(Beginning of Record excerpts)

(* ===== verification/StfProgress.v ===== *)
(** * Progress of the chain

    How slot, epoch, L1 height and the pending logs evolve over verified
    blocks, and that every field stays within its machine type. *)

From S2P Require Import Prelude SortedMap Identifiers AcctTypes ChainTypes Externals LedgerTypes Bridge.
From S2P Require Import OLAccount OLState StateAccessor LedgerSpec SnarkSys StfContext StfTx StfManifests.
From S2P Require Import StfBlock StfSim StfAgreement StfLedger StfUpdates StfManifestSpec DaReplay.
From S2P Require Import StfValue.

Section progress.
Context `{XR : ExtRoot} `{!MmrLaws X}.

(** What draining a log leaves alone. *)
Record drain_frame (s s' : LState) : Prop := {
  df_slot : gs_cur_slot (ls_global s) = gs_cur_slot (ls_global s');
  df_epoch : es_cur_epoch (ls_epoch s) = es_cur_epoch (ls_epoch s');
  df_l1 : es_last_l1_block (ls_epoch s) = es_last_l1_block (ls_epoch s');
  df_mmr : es_l1_block_refs_mmr (ls_epoch s) = es_l1_block_refs_mmr (ls_epoch s');
  df_pending : ls_pending s = ls_pending s';
}.

#[export] Instance drain_frame_preorder : PreOrder drain_frame.
Proof. split; [by split|intros s1 s2 s3 [] []; split; by etransitivity]. Qed.

Definition x_drain (x x' : XState LState) : Prop := drain_frame (xs_state x) (xs_state x').

#[export] Instance x_drain_preorder : PreOrder x_drain.
Proof. unfold x_drain. split; [intros x; reflexivity|intros x1 x2 x3 ? ?; by etransitivity]. Qed.

Lemma ls_step_drain s s' : ls_step s s' -> drain_frame s s'.
Proof. intros [He ? ? ? ? ?]. split; by rewrite ?He. Qed.

Lemma lift_exec_drain {A} (m : M ExecError LState A) : keeps drain_frame m -> keeps x_drain (lift_exec m).
Proof. intros Hm x. unfold lift_exec. specialize (Hm (xs_state x)). by destruct (m _). Qed.

Lemma process_asm_log_drain ctx log : keeps x_drain (process_asm_log (S := LState) ctx log).
Proof.
  unfold process_asm_log. repeat (case_match; try (apply keeps_mret, _)).
  - unfold process_deposit_log.
    apply keeps_mbind; [apply _|apply lift_exec_drain, keeps_mreads_res, _|]. intros [[dest data]|].
    + intros x. apply ls_step_drain, process_message_step.
    + apply lift_exec_drain. intros s. apply ls_step_drain, handle_misplaced_funds_step.
  - apply lift_exec_drain, keeps_mmap_err. intros s. by split.
  - apply lift_exec_drain. unfold process_ee_predicate_key_update.
    apply keeps_mbind; [apply _|apply keeps_mreads_res, _|]. intros [acct_id|]; [|apply keeps_mret, _].
    case_match; [|apply keeps_mret, _].
    apply keeps_mbind; [apply _|apply keeps_mlift, _|]. intros msg.
    apply keeps_mbind; [apply _| |intros ?; apply keeps_mbind; [apply _|apply keeps_mlift, _|intros ?; apply keeps_mret, _]].
    apply keeps_mmap_err. intros s. apply ls_step_drain, update_account_step.
    intros acct _. apply queue_predicate_update_le.
Qed.

(** The chain fields before and after a verified block. *)
Record chain_advance (header : OLBlockHeader) (body : OLBlockBody) (s s' : LState) : Prop := {
  ca_slot : cur_slot s' = hdr_slot header;
  ca_epoch_before : cur_epoch s = hdr_epoch header;
  ca_epoch : cur_epoch s' = hdr_epoch header + b2z (hdr_is_terminal header);
  ca_heights : heights_from (last_l1_height s) (block_manifests body);
  ca_l1_height : last_l1_height s' = last_l1_height s + zlen (block_manifests body);
  ca_l1_block : es_last_l1_block (ls_epoch s') = last_l1_of (es_last_l1_block (ls_epoch s)) (block_manifests body);
  ca_mmr : mmr_extend (l1_block_refs_mmr s) (block_manifests body) = Some (l1_block_refs_mmr s');
  ca_mmr_entries : mmr_num_entries (l1_block_refs_mmr s')
    = mmr_num_entries (l1_block_refs_mmr s) + zlen (block_manifests body);
  ca_pending : ls_pending s' = if hdr_is_terminal header then []
                               else ls_pending s ++ concat (map pending_of (block_manifests body));
}.

Lemma block_run_advance header parent body bp s s' logs x mmr dl :
  block_run header parent body bp s s' logs x mmr dl -> chain_advance header body s s'.
Proof.
  intros [Hc He Htx Hh Hm Hd _].
  pose proof (keeps_ok _ _ _ _ _ (process_block_tx_segment_step _ _) Htx) as [[Hep Hsl _ Hp _ _] _].
  simpl in Hep, Hsl, Hp. rewrite <- Hep in Hh, Hm.
  pose proof (mmr_extend_entries _ _ _ Hm) as Hme. pose proof (last_l1_of_height _ _ Hh) as Hl1.
  set (s3 := buffered (xs_state x) mmr (block_manifests body)) in *.
  cbv zeta in Hd. destruct (hdr_is_terminal header) eqn:Ht.
  - apply process_epoch_terminal_returns in Hd as (x1 & Hm1 & _ & _ & Hs'). simpl in Hs'.
    pose proof (keeps_ok _ _ _ _ _ (keeps_miter x_drain _ _ (fun e => process_asm_log_drain _ (pal_log e))) Hm1)
      as [Hsl1 He1 Hl11 Hmm1 _]. simpl in *. rewrite <- Hep in *.
    subst s'. split; simpl; rewrite ?Ht, <- ?Hl11, <- ?Hmm1, <- ?Hsl1; simpl; try done; congruence.
  - destruct Hd as [-> _]. split; simpl; rewrite ?Ht, <- ?Hep; simpl; try done; try congruence. lia.
Qed.

(** C14: a verified block moves the chain state to its header: the state is at the
    header's slot, its epoch was the header's and has advanced by one exactly if
    the block is terminal; its manifests are contiguous right after the last L1
    block; the last L1 block becomes that of the last manifest, with its height and
    id, or stays if there is none; the L1 block MMR is extended by exactly the tree
    hash of each manifest's record (block id and witness transaction root), in
    order, so that the height and the entry count advance by their number; and the
    pending logs are emptied at a terminal block and extended by the manifests'
    logs otherwise. *)
Theorem verify_block_advances header parent body bp (s s' : LState) logs :
  verify_block header parent body bp s = (Ok logs, s') -> chain_advance header body s s'.
Proof. intros H. apply verify_block_run in H as (x & mmr & dl & Hr). by eapply block_run_advance. Qed.

(** ** Batches *)

(** Each header extends the one before it. *)
Fixpoint chain_linked (parent : OLBlockHeader) (blocks : list OLBlock) : Prop :=
  match blocks with
  | [] => True
  | b :: blocks' =>
      hdr_parent_blkid (blk_header b) = compute_blkid parent /\
      hdr_slot (blk_header b) = hdr_slot parent + 1 /\
      hdr_epoch (blk_header b) = hdr_epoch parent + b2z (hdr_is_terminal parent) /\
      chain_linked (blk_header b) blocks'
  end.

Definition tip (parent : OLBlockHeader) (blocks : list OLBlock) : OLBlockHeader :=
  match last blocks with Some b => blk_header b | None => parent end.

Lemma tip_cons parent b blocks : tip parent (b :: blocks) = tip (blk_header b) blocks.
Proof. unfold tip. rewrite last_cons. by destruct (last blocks). Qed.

(** Number of terminal blocks. *)
Definition num_terminals (blocks : list OLBlock) : Z := zsum (map (fun b => b2z (hdr_is_terminal (blk_header b))) blocks).

(** The state sits on top of a header: it is at its slot and in the epoch its
    child belongs to. *)
Definition on_top (s : LState) (h : OLBlockHeader) : Prop :=
  cur_slot s = hdr_slot h /\ cur_epoch s = hdr_epoch h + b2z (hdr_is_terminal h).

Lemma verify_block_linked header ph body bp (s s' : LState) logs :
  header_bounded header -> header_bounded ph ->
  verify_block header (Some ph) body bp s = (Ok logs, s') ->
  hdr_parent_blkid header = compute_blkid ph /\ hdr_slot header = hdr_slot ph + 1 /\
  hdr_epoch header = hdr_epoch ph + b2z (hdr_is_terminal ph) /\ on_top s' header.
Proof.
  intros Hb Hpb H. apply verify_block_run in H as (x & mmr & dl & Hr).
  pose proof (br_continuity _ _ _ _ _ _ _ _ _ _ Hr) as Hc.
  apply verify_header_continuity_some in Hc as (? & ? & ? & ?); [|done..].
  apply block_run_advance in Hr. split_and!; [done..|]. by split; apply Hr.
Qed.

Lemma block_batch_chain blocks parent bp (s s' : LState) logs :
  header_bounded parent -> Forall (fun b => header_bounded (blk_header b)) blocks -> on_top s parent ->
  execute_block_batch blocks parent bp s = (Ok logs, s') ->
  chain_linked parent blocks /\ on_top s' (tip parent blocks) /\
  cur_slot s' = cur_slot s + zlen blocks /\ cur_epoch s' = cur_epoch s + num_terminals blocks.
Proof.
  revert parent s logs. induction blocks as [|b blocks IH]; intros parent s logs Hpb Hall Htop H;
    cbn [execute_block_batch] in H.
  - minv. unfold num_terminals, zsum. simpl. autorewrite with zlen. split_and!; [done|done|lia|lia].
  - apply Forall_cons in Hall as [Hb Hall].
    apply mbind_returns in H as (l1 & s1 & Hv & H). apply mbind_returns in H as (l2 & s2 & Hrest & H).
    unfold mret in H. simplify_eq. apply verify_block_linked in Hv as (? & ? & ? & Htop1); [|done..].
    apply IH in Hrest as (? & ? & Hs & He); [|done..]. rewrite tip_cons. cbn [chain_linked].
    destruct Htop as [Hts Hte], Htop1 as [Hts1 Hte1]. rewrite Hs, He, Hts, Hte, Hts1, Hte1.
    unfold num_terminals, zsum. simpl. autorewrite with zlen. split_and!; try done; lia.
Qed.

(** A verified batch of blocks is a chain on top of its parent: every header
    links to its predecessor with the next slot and the epoch the predecessor
    leaves; the final state sits on top of the last header, as many slots
    further as there are blocks and as many epochs as there are terminals. *)
Theorem execute_block_batch_chain blocks parent bp (s s' : LState) logs :
  header_bounded parent -> Forall (fun b => header_bounded (blk_header b)) blocks -> on_top s parent ->
  execute_block_batch blocks parent bp s = (Ok logs, s') ->
  chain_linked parent blocks /\ on_top s' (tip parent blocks) /\
  cur_slot s' = cur_slot s + zlen blocks /\ cur_epoch s' = cur_epoch s + num_terminals blocks.
Proof. apply block_batch_chain. Qed.

(** The leaf index of an L1 block in the MMR is its height; verified blocks keep
    it so. *)
Lemma execute_block_batch_height_indexed blocks parent bp (s s' : LState) logs :
  es_height_indexed (ls_epoch s) -> execute_block_batch blocks parent bp s = (Ok logs, s') ->
  es_height_indexed (ls_epoch s').
Proof.
  revert parent s logs. induction blocks as [|b blocks IH]; intros parent s logs Hi H; cbn [execute_block_batch] in H.
  - by minv.
  - apply mbind_returns in H as (l1 & s1 & Hv & H). apply mbind_returns in H as (l2 & s2 & Hrest & H).
    unfold mret in H. simplify_eq. apply IH in Hrest; [done|].
    apply verify_block_run in Hv as (x & mmr & dl & Hr). apply block_run_advance in Hr as [_ _ _ _ Hh _ _ Hm _].
    unfold es_height_indexed in *. simpl in *. lia.
Qed.

End progress.

(** * Machine types

    In the source every field of the state has a machine type.  Here they are
    integers, and what the types say is an invariant: verified blocks keep slot,
    epoch, L1 height, amounts, sequence numbers and message indices within their
    width. *)

Section typed.
Context `{XR : ExtRoot} `{!AmountLaws X, !AsmLogLaws X, !MmrLaws X, !EnvelopeLaws X}.

Record snark_typed (sa : OLSnarkAccountState) : Prop := {
  sty_seqno : in_u64 (sas_seqno sa);
  sty_idx : in_u64 (sas_next_inbox_msg_idx sa);
}.

Definition snarks_typed (s : LState) : Prop :=
  forall id acct sa, ls_accts s !! id = Some acct -> acct_state acct = TySnark sa -> snark_typed sa.

(** The fields a diff of an epoch carries. *)
Record da_typed (s : LState) : Prop := {
  dty_slot : in_u64 (cur_slot s);
  dty_amounts : amounts_ok s;
  dty_snarks : snarks_typed s;
}.

Record ls_typed (s : LState) : Prop := {
  ty_wf : ls_wf s;
  ty_da : da_typed s;
  ty_epoch : in_u32 (cur_epoch s);
  ty_height : in_u32 (last_l1_height s);
}.

Definition block_typed (b : OLBlock) : Prop :=
  header_bounded (blk_header b) /\ Forall tx_bounded (block_txs (blk_body b)).

Lemma snark_le_typed sa sa' : snark_le sa sa' -> snark_typed sa -> snark_typed sa'.
Proof. intros [H1 H2 _ H4 H5] [[] []]. split; split; auto; lia. Qed.

Lemma accts_le_typed s s' : accts_le (ls_accts s) (ls_accts s') -> snarks_typed s -> snarks_typed s'.
Proof.
  intros Hle Hty id acct' sa' Hl Hst. destruct (accts_le_lookup_r _ _ _ _ Hle Hl) as (acct & Ha & [_ Hs]).
  rewrite Hst in Hs. destruct (acct_state acct) as [|sa] eqn:Hsa; [done|].
  eapply snark_le_typed; [exact Hs|]. by eapply Hty.
Qed.

Lemma verify_block_predrain_typed header parent body bp (s s1 : LState) logs :
  da_typed s -> header_bounded header -> Forall tx_bounded (block_txs body) ->
  verify_block_predrain header parent body bp s = (Ok logs, s1) -> da_typed s1.
Proof.
  intros [Hs Ha Hn] Hh Htxs H.
  pose proof (keeps_ok _ _ _ _ _ (verify_block_predrain_ld header parent body bp) H) as Hld.
  apply verify_block_predrain_inv in H as (_ & _ & ctx & s0 & s2 & -> & Hi & Hb & Hx & _).
  apply epoch_initial_returns in Hi. subst s0. apply process_block_start_returns in Hb as (_ & _ & ->).
  apply exec_body_returns in Hx as (x & mmr & Htx & _ & _ & -> & ->).
  pose proof (keeps_ok _ _ _ _ _ (process_block_tx_segment_step _ _) Htx) as [Hst _].
  apply process_block_tx_segment_value in Htx as (Hok & _).
  3: { eapply Forall_impl; [exact Htxs|]. intros tx [Hb _]. apply Hb. }
  2: { by split; apply Ha. }
  split.
  - simpl. rewrite <- (lst_slot _ _ Hst). apply Hh.
  - by split; apply Hok.
  - eapply accts_le_typed; [apply Hld|done].
Qed.

Lemma execute_block_batch_predrain_typed blocks parent bp (s s1 : LState) logs :
  da_typed s -> Forall block_typed blocks ->
  execute_block_batch_predrain blocks parent bp s = (Ok logs, s1) -> da_typed s1.
Proof.
  revert parent s logs. induction blocks as [|b blocks IH]; intros parent s logs Hty Hall H;
    cbn [execute_block_batch_predrain] in H.
  - by minv.
  - apply Forall_cons in Hall as [[Hb1 Hb2] Hall]. apply mbind_returns in H as (l1 & s2 & H1 & H).
    apply mbind_returns in H as (l2 & s3 & H2 & H). unfold mret in H. simplify_eq.
    eapply (IH _ s2); [|done..]. by eapply verify_block_predrain_typed.
Qed.

(** C34: a verified block keeps the state within its machine types and well
    formed: from a state whose slot, epoch, L1 height, amounts, sequence numbers
    and message indices are within their widths and whose serial index is exact,
    a block whose header and transactions are within theirs leads to such a
    state. *)
Theorem verify_block_typed header parent body bp (s s' : LState) logs :
  ls_typed s -> header_bounded header -> Forall tx_bounded (block_txs body) ->
  verify_block header parent body bp s = (Ok logs, s') -> ls_typed s'.
Proof.
  intros [Hwf [Hs Ha Hn] He Hl] Hh Htxs H.
  pose proof (keeps_ok _ _ _ _ _ (verify_block_ld header parent body bp) H) as Hld.
  destruct (verify_block_value _ _ _ _ _ _ _ Ha Htxs H) as [Hok _].
  pose proof H as Hpre. apply verify_block_inv in Hpre as (l1 & l2 & s1 & Hpre & Hd & _).
  apply verify_block_predrain_frame in Hpre as [_ Hbd _].
  apply verify_block_run in H as (x & mmr & dl & Hr). pose proof (br_drain _ _ _ _ _ _ _ _ _ _ Hr) as Hdr.
  pose proof (br_txs _ _ _ _ _ _ _ _ _ _ Hr) as Htx.
  pose proof (keeps_ok _ _ _ _ _ (process_block_tx_segment_step _ _) Htx) as [Hst _].
  apply block_run_advance in Hr as [C1 C2 C3 C4 C5 _ _ _ _]. unfold in_u32 in *. simpl in Hl. split.
  - by eapply ledger_step_wf.
  - split; [rewrite C1; apply Hh|done|]. eapply accts_le_typed; [apply Hld|done].
  - unfold in_u32. rewrite C3. cbv zeta in Hdr. destruct (hdr_is_terminal header); simpl.
    + apply process_epoch_terminal_returns in Hdr as (x1 & _ & Hmax & _). simpl in Hmax.
      rewrite <- (lst_epoch _ _ Hst) in Hmax. simpl in *. lia.
    + destruct Hh as (_ & _ & _ & ?). unfold in_u32 in *. lia.
  - unfold in_u32. rewrite C5. simpl. pose proof (zlen_nonneg (block_manifests body)).
    destruct (block_manifests body); [autorewrite with zlen; lia|]. specialize (Hbd ltac:(done)). lia.
Qed.
End typed.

(End of Record excerpts)

* [Work required]
Going down the listing above, begin printing at the line with "es_height_indexed (ls_epoch s')." and finish with the line with "In the source", exactly as they appear.

* [Solution to the exercise]
  es_height_indexed (ls_epoch s').
Proof.
  revert parent s logs. induction blocks as [|b blocks IH]; intros parent s logs Hi H; cbn [execute_block_batch] in H.
  - by minv.
  - apply mbind_returns in H as (l1 & s1 & Hv & H). apply mbind_returns in H as (l2 & s2 & Hrest & H).
    unfold mret in H. simplify_eq. apply IH in Hrest; [done|].
    apply verify_block_run in Hv as (x & mmr & dl & Hr). apply block_run_advance in Hr as [_ _ _ _ Hh _ _ Hm _].
    unfold es_height_indexed in *. simpl in *. lia.
Qed.

End progress.

(** * Machine types

    In the source every field of the state has a machine type.  Here they are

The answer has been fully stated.